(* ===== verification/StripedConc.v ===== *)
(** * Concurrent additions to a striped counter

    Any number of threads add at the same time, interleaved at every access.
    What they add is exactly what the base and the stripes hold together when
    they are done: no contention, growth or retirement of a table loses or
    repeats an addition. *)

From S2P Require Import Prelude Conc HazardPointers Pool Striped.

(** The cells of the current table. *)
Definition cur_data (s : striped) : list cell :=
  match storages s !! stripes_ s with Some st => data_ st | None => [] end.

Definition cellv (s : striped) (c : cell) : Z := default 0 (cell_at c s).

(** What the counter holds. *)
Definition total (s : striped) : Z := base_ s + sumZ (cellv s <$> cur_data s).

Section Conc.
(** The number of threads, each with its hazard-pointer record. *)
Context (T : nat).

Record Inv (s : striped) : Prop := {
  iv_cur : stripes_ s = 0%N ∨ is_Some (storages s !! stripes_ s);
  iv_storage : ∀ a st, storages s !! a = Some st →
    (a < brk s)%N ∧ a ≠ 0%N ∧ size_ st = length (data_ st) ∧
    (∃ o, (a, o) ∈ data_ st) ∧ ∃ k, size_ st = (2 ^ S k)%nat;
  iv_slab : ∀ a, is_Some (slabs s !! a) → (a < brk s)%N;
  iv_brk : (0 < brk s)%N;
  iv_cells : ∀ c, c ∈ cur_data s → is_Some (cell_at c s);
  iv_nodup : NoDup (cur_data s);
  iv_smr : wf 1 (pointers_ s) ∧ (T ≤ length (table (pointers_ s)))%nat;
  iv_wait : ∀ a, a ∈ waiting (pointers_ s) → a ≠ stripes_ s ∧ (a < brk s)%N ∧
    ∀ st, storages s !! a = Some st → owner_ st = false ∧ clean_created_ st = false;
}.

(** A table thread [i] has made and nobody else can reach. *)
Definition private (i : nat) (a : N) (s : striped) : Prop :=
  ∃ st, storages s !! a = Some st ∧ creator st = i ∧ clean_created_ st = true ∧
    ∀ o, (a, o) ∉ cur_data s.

※ ※ ※

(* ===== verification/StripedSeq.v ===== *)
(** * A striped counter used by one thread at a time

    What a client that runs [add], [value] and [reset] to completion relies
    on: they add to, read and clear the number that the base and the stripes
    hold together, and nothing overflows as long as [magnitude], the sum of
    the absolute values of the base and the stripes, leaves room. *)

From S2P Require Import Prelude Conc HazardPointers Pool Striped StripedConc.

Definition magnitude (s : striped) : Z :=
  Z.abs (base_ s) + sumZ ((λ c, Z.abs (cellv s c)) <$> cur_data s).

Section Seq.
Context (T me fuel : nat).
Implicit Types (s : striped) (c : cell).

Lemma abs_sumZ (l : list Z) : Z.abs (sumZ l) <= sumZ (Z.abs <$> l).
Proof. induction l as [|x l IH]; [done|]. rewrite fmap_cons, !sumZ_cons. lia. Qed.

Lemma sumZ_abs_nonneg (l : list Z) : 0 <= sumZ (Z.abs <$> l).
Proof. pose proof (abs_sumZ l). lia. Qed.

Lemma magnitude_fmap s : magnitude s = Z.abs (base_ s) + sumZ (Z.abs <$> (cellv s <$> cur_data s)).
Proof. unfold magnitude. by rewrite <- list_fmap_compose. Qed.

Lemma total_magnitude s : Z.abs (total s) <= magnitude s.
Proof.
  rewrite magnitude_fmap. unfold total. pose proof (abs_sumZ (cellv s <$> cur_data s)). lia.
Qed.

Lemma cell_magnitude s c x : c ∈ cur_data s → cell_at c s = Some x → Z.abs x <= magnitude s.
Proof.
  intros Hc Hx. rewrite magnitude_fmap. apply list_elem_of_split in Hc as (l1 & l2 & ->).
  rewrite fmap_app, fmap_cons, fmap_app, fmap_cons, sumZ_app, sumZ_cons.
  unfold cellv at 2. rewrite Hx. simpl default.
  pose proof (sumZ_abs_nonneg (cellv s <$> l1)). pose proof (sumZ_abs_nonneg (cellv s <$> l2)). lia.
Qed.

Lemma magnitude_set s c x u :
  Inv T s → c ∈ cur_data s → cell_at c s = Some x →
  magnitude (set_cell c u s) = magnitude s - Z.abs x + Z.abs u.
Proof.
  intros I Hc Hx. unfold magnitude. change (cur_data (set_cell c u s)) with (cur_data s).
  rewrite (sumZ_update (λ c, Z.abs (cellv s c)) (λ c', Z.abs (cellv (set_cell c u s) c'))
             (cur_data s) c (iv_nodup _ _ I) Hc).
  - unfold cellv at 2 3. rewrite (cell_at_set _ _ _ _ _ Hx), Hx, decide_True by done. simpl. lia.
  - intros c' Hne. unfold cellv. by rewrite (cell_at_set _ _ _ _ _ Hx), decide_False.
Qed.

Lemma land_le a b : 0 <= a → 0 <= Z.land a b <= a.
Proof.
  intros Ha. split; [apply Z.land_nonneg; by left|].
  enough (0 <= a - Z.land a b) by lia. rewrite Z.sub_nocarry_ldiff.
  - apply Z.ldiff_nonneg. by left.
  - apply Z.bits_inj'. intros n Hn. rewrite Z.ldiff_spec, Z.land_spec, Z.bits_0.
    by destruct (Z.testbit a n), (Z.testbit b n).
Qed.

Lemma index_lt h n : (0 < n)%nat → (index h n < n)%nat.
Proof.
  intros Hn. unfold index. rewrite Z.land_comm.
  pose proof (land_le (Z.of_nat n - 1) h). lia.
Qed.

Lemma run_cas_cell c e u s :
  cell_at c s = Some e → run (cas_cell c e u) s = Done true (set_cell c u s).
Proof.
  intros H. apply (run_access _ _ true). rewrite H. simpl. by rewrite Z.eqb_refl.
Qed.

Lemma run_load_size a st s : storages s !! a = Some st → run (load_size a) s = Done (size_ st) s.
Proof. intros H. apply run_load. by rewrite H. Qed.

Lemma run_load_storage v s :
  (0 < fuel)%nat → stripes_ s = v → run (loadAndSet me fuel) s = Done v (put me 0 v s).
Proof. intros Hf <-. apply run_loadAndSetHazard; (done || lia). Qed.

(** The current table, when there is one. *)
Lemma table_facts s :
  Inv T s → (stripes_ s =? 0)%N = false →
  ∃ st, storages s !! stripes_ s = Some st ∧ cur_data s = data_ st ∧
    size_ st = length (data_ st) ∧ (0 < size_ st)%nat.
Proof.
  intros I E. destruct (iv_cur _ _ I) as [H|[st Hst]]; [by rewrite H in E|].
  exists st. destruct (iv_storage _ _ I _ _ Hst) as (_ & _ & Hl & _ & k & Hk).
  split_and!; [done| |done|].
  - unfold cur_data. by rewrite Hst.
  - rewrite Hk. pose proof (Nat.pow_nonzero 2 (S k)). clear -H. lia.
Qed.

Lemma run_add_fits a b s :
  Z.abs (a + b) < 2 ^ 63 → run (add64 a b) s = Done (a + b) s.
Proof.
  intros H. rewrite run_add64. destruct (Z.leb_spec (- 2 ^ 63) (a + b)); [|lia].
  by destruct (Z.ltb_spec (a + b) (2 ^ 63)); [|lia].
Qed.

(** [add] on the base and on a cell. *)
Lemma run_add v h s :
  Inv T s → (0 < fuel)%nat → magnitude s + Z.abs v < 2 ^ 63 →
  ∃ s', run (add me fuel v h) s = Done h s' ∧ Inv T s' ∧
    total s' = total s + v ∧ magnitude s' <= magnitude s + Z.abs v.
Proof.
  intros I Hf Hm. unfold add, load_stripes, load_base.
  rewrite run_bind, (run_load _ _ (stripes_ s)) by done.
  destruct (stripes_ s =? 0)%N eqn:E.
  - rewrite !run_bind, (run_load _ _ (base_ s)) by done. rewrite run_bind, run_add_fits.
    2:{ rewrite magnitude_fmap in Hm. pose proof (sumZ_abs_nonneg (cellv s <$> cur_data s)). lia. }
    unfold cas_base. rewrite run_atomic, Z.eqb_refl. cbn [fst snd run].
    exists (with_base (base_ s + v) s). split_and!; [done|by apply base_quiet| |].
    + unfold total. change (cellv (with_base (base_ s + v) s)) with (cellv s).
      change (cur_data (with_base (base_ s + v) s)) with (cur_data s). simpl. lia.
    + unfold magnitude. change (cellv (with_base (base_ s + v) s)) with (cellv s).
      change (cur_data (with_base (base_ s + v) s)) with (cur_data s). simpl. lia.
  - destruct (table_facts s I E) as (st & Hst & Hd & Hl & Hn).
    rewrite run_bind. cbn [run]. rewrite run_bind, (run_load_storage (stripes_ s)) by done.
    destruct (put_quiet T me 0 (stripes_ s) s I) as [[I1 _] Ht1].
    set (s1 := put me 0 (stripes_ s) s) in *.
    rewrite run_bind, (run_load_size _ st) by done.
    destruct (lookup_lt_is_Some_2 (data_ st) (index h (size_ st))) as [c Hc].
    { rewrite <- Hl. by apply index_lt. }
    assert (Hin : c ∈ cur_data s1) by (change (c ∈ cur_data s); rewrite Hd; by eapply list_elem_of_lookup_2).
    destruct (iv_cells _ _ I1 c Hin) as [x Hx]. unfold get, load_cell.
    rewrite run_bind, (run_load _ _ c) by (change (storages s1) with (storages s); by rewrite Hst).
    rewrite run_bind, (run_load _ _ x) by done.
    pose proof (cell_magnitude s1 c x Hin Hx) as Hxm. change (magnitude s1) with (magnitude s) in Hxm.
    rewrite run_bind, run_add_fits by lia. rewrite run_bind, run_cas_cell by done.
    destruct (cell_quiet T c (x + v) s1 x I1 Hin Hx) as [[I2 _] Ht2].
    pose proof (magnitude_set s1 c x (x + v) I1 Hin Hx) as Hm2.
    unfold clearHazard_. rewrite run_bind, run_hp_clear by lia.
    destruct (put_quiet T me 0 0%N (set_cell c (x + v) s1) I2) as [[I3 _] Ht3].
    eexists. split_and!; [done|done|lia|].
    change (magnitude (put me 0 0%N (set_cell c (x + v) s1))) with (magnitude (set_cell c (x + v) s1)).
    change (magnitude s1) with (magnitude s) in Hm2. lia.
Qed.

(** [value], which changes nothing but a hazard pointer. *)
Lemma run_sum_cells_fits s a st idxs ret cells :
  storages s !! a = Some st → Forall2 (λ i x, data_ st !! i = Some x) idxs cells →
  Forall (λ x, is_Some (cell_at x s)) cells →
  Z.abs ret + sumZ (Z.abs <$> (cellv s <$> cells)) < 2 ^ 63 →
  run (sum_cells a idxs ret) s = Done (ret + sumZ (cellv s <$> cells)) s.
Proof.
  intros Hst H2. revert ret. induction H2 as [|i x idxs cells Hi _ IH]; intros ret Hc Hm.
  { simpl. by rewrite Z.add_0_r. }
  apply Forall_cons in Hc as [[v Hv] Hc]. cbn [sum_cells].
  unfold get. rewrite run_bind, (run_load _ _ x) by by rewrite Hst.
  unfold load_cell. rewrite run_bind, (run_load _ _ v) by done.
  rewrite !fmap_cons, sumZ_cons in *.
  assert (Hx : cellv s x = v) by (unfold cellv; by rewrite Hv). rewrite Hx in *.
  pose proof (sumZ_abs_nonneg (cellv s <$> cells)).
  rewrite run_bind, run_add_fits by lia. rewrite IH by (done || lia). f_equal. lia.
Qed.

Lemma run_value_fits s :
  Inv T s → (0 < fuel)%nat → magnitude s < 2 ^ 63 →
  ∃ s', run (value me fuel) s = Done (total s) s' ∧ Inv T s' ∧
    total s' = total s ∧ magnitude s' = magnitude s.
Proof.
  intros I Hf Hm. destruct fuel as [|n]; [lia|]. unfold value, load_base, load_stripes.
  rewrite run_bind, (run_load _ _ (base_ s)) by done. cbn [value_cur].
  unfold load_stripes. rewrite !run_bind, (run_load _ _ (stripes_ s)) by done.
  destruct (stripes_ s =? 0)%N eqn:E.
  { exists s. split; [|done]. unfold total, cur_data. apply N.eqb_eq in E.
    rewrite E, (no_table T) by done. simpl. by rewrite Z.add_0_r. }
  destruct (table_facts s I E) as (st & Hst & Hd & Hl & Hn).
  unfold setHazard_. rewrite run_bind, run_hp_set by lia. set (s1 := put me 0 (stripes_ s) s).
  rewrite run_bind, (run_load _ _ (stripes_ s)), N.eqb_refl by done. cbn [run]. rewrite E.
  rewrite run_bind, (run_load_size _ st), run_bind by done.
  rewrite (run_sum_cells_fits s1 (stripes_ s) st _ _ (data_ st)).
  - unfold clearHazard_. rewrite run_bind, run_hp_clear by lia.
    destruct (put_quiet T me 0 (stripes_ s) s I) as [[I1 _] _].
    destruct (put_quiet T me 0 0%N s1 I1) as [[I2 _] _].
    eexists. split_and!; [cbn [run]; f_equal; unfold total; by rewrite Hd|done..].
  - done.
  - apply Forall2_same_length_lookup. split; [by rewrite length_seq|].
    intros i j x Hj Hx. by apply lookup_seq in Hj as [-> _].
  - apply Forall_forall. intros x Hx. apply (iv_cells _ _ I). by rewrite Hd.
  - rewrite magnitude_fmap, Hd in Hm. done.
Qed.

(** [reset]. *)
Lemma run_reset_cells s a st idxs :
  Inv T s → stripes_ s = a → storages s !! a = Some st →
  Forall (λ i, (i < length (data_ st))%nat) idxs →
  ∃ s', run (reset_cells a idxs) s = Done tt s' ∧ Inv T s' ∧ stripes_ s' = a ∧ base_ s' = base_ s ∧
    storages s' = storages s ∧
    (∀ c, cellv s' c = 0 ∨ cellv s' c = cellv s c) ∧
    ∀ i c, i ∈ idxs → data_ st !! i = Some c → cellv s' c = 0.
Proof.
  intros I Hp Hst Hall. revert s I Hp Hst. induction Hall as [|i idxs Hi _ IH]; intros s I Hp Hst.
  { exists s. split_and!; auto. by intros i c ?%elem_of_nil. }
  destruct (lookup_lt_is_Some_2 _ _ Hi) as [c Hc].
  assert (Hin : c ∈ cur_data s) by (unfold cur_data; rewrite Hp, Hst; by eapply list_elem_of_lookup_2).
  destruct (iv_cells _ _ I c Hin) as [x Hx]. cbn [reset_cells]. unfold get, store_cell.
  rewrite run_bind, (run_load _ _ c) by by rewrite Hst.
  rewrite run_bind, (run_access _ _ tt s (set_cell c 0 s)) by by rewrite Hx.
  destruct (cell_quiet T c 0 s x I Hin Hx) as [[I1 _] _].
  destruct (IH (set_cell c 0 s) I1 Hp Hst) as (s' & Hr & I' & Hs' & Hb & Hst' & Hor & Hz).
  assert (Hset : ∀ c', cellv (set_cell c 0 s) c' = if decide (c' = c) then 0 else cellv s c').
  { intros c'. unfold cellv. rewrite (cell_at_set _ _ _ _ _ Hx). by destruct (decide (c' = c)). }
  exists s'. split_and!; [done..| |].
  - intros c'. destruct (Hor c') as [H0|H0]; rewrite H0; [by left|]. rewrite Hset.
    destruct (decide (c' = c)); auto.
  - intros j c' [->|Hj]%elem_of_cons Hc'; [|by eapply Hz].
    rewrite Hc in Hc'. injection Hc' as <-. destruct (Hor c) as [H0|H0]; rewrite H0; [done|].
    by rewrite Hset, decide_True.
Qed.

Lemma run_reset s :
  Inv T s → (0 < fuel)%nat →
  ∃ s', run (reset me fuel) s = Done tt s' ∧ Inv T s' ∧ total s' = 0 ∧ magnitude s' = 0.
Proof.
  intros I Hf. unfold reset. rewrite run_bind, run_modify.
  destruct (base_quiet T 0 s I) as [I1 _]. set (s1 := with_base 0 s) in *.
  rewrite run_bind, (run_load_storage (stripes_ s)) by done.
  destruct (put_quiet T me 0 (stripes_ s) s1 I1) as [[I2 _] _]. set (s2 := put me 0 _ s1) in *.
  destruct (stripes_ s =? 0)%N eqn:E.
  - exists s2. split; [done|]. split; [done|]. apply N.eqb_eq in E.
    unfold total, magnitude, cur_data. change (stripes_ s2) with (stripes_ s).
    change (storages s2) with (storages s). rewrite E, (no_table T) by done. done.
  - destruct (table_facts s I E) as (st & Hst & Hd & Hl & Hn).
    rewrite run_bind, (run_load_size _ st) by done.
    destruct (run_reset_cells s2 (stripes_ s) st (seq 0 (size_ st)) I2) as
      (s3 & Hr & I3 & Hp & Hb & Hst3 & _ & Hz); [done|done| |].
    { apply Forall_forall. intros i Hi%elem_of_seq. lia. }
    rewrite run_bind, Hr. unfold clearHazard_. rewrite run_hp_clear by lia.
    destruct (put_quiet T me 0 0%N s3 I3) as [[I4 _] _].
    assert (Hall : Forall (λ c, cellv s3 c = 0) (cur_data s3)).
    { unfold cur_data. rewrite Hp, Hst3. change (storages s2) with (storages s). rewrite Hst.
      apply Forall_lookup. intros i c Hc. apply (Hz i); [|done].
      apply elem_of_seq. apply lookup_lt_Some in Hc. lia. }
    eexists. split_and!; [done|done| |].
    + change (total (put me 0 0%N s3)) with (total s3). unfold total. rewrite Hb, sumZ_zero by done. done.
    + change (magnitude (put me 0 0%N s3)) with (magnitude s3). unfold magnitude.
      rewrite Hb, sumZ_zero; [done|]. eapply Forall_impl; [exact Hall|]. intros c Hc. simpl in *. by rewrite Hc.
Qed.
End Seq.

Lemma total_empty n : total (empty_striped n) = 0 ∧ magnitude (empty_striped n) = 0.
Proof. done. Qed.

※ ※ ※

Write out only the lines that run from the line containing "(* ===== verification/StripedConc.v ===== *)" through the line containing "What they add", both included, exactly as they appear above.

(* ===== verification/StripedConc.v ===== *)
(** * Concurrent additions to a striped counter

    Any number of threads add at the same time, interleaved at every access.
    What they add is exactly what the base and the stripes hold together when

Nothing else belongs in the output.